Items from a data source
**********
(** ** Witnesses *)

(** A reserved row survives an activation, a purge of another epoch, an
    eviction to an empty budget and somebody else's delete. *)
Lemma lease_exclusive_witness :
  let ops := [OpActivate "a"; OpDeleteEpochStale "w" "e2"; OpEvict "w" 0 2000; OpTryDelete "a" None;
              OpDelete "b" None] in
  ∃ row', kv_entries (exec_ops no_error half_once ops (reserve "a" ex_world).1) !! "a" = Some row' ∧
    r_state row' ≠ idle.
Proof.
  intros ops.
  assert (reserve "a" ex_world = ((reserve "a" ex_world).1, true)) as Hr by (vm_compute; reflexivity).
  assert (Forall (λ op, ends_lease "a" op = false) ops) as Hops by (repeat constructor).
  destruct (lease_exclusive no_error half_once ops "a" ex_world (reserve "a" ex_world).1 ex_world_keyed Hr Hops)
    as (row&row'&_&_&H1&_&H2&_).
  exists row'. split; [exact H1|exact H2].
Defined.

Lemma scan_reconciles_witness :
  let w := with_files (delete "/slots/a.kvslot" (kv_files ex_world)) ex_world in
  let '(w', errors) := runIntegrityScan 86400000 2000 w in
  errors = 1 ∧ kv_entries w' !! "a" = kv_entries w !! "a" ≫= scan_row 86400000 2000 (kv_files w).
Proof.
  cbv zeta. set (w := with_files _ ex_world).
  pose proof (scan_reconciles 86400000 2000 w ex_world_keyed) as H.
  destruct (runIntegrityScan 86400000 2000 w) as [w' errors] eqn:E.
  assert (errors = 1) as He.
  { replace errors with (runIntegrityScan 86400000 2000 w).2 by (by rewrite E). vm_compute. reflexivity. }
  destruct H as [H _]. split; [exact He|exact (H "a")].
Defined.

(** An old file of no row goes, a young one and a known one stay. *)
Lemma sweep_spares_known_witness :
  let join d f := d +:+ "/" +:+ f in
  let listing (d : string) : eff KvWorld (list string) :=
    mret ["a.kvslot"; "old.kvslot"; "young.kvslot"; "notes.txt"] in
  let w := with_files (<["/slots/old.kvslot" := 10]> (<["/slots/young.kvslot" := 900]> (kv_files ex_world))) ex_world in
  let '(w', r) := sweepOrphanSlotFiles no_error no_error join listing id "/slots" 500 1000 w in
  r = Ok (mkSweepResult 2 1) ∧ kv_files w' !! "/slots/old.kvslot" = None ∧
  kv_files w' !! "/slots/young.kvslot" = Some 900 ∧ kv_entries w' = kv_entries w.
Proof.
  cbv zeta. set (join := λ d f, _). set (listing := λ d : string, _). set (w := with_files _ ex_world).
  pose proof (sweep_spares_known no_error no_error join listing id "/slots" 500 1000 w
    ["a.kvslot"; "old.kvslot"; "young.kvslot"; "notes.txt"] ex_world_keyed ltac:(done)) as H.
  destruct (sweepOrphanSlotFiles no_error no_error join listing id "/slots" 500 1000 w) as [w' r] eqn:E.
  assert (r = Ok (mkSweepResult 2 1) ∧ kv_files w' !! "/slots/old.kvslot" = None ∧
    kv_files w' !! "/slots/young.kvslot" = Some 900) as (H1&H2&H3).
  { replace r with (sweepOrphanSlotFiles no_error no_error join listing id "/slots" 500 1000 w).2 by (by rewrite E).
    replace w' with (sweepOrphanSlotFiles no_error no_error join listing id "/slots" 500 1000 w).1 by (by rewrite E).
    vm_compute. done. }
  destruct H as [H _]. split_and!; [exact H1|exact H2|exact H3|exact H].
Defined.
**********
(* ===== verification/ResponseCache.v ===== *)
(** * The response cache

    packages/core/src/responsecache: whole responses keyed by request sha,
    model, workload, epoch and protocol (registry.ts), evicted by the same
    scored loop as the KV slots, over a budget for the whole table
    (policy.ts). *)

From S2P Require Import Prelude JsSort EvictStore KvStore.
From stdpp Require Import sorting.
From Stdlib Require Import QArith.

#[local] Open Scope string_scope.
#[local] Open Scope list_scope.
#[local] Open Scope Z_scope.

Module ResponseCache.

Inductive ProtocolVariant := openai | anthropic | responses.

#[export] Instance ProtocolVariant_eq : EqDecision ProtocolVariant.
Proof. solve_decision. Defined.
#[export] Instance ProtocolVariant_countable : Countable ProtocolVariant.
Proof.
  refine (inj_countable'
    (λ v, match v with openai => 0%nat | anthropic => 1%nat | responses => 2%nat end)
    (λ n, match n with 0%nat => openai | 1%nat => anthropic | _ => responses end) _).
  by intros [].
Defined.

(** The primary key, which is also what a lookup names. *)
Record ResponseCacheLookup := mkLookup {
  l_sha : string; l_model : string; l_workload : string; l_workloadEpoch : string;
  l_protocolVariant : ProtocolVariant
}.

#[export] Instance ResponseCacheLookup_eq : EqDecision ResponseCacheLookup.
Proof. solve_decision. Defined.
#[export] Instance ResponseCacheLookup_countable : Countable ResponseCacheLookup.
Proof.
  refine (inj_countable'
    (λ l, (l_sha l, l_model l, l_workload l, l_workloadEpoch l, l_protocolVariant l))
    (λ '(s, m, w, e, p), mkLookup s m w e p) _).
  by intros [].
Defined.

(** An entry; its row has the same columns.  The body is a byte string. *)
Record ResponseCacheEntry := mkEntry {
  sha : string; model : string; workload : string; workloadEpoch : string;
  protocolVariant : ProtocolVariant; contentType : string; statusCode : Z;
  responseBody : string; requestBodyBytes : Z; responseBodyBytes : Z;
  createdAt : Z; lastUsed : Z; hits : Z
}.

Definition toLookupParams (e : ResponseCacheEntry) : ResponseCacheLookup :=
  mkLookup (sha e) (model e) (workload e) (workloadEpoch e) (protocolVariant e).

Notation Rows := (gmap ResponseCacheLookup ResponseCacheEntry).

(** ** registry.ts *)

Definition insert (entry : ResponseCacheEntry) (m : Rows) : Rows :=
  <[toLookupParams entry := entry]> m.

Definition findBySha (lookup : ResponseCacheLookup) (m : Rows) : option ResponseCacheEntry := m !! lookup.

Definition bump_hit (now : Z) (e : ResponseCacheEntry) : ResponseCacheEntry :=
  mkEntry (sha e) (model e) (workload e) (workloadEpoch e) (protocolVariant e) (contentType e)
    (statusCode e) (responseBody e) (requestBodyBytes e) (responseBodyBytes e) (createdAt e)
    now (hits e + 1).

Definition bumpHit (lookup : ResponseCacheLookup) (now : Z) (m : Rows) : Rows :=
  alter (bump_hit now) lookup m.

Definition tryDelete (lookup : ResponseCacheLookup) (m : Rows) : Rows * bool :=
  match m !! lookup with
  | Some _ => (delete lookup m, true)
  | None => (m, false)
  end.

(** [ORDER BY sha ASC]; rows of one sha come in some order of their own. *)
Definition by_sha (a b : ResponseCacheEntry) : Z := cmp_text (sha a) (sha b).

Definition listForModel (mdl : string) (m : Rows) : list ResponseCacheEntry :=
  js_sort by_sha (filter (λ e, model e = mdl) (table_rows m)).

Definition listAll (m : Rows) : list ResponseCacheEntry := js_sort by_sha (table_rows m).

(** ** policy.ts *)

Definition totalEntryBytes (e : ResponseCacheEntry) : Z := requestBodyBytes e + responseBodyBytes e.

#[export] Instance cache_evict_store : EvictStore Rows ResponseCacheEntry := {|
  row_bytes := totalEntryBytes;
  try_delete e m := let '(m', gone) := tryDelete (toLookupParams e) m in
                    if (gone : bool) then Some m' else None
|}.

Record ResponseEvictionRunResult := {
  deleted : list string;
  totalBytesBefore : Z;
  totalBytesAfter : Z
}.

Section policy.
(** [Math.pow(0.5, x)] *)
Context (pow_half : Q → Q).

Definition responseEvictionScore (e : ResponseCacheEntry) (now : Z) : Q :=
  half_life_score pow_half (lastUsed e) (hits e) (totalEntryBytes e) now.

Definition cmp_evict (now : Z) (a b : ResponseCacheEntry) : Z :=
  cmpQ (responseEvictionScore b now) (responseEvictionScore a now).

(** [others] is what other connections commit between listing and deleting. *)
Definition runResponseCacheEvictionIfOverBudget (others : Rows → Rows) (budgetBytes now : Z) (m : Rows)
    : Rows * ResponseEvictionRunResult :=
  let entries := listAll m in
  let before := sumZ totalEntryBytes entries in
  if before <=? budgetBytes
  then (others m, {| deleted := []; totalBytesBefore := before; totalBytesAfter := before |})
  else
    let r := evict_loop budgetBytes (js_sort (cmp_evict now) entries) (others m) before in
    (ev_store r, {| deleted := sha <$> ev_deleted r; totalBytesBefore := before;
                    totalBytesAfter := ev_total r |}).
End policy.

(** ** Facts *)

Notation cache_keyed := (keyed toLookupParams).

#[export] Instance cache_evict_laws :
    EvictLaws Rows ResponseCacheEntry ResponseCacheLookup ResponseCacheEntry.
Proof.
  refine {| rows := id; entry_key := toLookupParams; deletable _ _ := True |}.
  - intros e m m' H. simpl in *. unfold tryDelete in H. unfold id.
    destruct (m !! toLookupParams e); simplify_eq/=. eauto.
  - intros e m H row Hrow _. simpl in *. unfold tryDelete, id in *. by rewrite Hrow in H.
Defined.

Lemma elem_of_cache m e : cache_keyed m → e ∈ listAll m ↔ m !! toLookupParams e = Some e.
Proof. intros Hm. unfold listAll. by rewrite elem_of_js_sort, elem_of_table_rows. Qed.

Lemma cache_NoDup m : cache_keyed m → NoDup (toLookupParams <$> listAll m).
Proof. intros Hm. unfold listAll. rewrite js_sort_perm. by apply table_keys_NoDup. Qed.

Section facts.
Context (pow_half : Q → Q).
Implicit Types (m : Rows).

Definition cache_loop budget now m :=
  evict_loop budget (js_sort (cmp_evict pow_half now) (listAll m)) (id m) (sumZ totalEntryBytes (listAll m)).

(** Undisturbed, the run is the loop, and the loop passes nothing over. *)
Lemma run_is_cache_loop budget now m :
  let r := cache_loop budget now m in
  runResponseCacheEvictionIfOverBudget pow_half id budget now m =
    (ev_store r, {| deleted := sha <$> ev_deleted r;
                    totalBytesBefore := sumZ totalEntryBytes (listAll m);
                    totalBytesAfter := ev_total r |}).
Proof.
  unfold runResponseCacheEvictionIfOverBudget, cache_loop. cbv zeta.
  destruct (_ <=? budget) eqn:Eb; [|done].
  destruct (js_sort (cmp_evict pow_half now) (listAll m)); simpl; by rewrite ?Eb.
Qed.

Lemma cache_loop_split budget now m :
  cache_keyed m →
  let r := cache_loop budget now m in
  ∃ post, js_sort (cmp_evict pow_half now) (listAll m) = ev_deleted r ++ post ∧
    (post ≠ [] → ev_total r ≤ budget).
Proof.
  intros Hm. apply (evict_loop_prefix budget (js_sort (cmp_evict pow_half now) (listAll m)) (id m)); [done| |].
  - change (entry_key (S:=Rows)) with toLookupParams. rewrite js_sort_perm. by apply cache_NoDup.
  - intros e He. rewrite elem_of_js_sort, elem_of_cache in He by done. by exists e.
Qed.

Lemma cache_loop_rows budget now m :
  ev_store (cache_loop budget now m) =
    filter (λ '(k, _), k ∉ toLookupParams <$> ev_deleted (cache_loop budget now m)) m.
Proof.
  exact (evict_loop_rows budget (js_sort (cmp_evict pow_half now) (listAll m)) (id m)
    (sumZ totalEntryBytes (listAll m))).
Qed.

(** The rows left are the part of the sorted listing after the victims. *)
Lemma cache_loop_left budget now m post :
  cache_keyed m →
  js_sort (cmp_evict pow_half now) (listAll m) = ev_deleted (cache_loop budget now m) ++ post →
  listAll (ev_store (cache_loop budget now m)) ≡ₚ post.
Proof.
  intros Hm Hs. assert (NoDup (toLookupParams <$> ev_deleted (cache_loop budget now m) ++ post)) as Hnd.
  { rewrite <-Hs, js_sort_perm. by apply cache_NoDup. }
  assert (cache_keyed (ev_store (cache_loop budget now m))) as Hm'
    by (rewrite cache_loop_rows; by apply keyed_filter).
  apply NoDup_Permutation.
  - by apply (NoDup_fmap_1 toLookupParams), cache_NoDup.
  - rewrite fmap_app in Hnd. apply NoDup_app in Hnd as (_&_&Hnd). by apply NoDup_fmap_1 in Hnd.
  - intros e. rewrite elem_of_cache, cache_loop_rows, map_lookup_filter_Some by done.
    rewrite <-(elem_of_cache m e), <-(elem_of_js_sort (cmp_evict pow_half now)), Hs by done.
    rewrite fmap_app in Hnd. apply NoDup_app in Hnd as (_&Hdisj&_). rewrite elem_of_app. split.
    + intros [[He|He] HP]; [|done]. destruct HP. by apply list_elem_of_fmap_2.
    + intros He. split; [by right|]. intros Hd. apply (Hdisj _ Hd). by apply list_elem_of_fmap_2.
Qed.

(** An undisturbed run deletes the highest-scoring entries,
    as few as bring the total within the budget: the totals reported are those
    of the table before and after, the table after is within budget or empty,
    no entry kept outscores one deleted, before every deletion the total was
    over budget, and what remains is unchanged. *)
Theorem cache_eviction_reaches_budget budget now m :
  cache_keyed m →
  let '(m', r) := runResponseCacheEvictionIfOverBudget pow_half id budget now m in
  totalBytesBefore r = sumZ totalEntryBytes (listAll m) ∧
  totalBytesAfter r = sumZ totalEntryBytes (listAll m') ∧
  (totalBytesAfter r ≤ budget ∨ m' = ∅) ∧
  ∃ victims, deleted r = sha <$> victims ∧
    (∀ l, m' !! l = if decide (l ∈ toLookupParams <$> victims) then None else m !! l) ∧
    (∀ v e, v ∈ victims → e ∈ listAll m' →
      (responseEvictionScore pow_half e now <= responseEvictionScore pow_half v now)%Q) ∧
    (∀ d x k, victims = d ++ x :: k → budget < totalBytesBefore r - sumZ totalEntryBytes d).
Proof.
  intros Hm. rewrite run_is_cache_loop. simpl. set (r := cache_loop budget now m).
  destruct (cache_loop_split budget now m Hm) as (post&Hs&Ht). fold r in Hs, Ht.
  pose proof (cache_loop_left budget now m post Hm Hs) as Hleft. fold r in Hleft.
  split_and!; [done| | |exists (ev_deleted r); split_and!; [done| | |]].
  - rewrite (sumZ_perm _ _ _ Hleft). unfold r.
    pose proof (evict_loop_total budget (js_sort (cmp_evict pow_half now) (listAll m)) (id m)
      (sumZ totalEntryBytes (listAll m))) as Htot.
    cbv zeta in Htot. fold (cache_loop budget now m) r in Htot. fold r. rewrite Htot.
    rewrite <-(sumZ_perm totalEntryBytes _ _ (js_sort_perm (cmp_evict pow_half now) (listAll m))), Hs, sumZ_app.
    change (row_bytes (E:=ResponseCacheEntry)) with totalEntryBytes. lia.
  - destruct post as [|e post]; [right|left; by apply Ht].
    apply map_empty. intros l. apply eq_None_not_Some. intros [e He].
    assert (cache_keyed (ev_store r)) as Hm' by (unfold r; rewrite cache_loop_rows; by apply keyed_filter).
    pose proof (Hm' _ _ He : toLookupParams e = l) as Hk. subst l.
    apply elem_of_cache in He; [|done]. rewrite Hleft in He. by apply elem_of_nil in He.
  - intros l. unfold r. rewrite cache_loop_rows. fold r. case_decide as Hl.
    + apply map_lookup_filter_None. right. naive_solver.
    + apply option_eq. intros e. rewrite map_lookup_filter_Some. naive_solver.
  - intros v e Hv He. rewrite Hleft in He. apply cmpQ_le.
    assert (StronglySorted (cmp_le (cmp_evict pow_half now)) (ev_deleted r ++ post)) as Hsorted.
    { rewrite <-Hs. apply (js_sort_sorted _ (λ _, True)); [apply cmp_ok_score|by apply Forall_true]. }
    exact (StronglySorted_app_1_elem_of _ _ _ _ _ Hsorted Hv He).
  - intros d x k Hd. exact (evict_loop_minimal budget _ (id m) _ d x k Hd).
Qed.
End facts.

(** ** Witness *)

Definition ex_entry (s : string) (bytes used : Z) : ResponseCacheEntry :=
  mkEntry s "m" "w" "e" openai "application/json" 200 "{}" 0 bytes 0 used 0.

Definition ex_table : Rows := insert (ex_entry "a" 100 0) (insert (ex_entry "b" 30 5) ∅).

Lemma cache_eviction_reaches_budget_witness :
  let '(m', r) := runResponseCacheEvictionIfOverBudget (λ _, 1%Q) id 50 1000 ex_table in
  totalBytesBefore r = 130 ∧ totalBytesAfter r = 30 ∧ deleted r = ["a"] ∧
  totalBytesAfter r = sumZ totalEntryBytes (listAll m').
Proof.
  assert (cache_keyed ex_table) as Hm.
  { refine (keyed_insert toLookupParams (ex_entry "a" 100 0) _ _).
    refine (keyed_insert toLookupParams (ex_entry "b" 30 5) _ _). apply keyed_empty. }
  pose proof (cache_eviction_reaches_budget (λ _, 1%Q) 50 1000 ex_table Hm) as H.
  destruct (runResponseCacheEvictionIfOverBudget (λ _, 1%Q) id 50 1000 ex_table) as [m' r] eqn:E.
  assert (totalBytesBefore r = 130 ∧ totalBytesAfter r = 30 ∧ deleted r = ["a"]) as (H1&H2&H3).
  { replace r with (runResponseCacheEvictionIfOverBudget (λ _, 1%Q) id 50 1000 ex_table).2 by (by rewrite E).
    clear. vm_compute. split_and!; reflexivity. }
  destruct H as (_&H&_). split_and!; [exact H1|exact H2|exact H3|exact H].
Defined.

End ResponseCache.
**********
■ **What you need to do**
Find the string "runResponseCacheEvictionIfOverBudget" in the records, then copy each line where it occurs.

■ **Output below**
Definition runResponseCacheEvictionIfOverBudget (others : Rows → Rows) (budgetBytes now : Z) (m : Rows)
  runResponseCacheEvictionIfOverBudget pow_half id budget now m =
  unfold runResponseCacheEvictionIfOverBudget, cache_loop. cbv zeta.
  let '(m', r) := runResponseCacheEvictionIfOverBudget pow_half id budget now m in
  let '(m', r) := runResponseCacheEvictionIfOverBudget (λ _, 1%Q) id 50 1000 ex_table in
  destruct (runResponseCacheEvictionIfOverBudget (λ _, 1%Q) id 50 1000 ex_table) as [m' r] eqn:E.
  { replace r with (runResponseCacheEvictionIfOverBudget (λ _, 1%Q) id 50 1000 ex_table).2 by (by rewrite E).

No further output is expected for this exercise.